(** A page configured with [debug: false], and one with [debug: true]. *)
Definition config_debug (b : bool) : Config := mkConfig (Some b) None None None None.
Definition page_debug (b : bool) : Window :=
  mkWindow 1024 (Some (config_debug b)) false false false.

(** A desktop page with the engine loaded and both elements present. *)
Definition desktop : Window := mkWindow 1000 None false true true.
Definition page_componentes : ScrollPage := mkScrollPage (Some 64) true true None.

(** ** Images, pools and galleries *)

(** An image whose "sm" entry is present and empty. *)
Definition imagen_empty_sm : Imagen :=
  mkImagen "obra" {[ "sm" := "" ]} "/img/obra.jpg".

(** An image with a "lg" entry only. *)
Definition imagen_lg_only : Imagen :=
  mkImagen "obra" {[ "lg" := "/img/obra-lg.jpg" ]} "/img/obra.jpg".

(** A pool of two image sets, the second without an "sm" entry, and a
    page with an image under [section-img-one]. *)
Definition pool_two : list ImageSet :=
  [ {[ "sm" := "/img/a-sm.jpg" ]} ; {[ "lg" := "/img/b-lg.jpg" ]} ].

Definition page_one_img : gmap string ImgEl :=
  {[ "section-img-one" := mkImg (Some "/img/placeholder.jpg") ]}.

(** Five slides, standing on the first. *)
Definition five_slides : Slideshow := mkSlideshow 5 0 (Some Unmoved) true true.

(** An artist with one image, and a page with an empty gallery
    container. *)
Definition artist_one_image : Artist :=
  mkArtist [imagen_lg_only] "/artistas/obra/".

Definition page_gallery : gmap string (option Gallery) :=
  {[ "home-artistas-galeria" := None ]}.

(** ** The network *)

(** The three ways a request fails: the transport rejects, the status
    is outside 200..299, or the body does not parse as JSON. *)
Inductive request_failed : Promise Response -> Prop :=
| transport_failure (e : JsError) :
    request_failed (Rejected e)
| http_status_failure (response : Response) :
    ~ (200 <= status response <= 299) ->
    request_failed (Fulfilled response)
| json_parse_failure (response : Response) (e : JsError) :
    json_body response = Rejected e ->
    request_failed (Fulfilled response).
● ● ● ●
§ **YOUR OBJECTIVE**
Print the records verbatim, stopping after the "(** An image with" line.

§ **RESULT FOR THIS TASK**
(** A page configured with [debug: false], and one with [debug: true]. *)
Definition config_debug (b : bool) : Config := mkConfig (Some b) None None None None.
Definition page_debug (b : bool) : Window :=
  mkWindow 1024 (Some (config_debug b)) false false false.

(** A desktop page with the engine loaded and both elements present. *)
Definition desktop : Window := mkWindow 1000 None false true true.
Definition page_componentes : ScrollPage := mkScrollPage (Some 64) true true None.

(** ** Images, pools and galleries *)

(** An image whose "sm" entry is present and empty. *)
Definition imagen_empty_sm : Imagen :=
  mkImagen "obra" {[ "sm" := "" ]} "/img/obra.jpg".

(** An image with a "lg" entry only. *)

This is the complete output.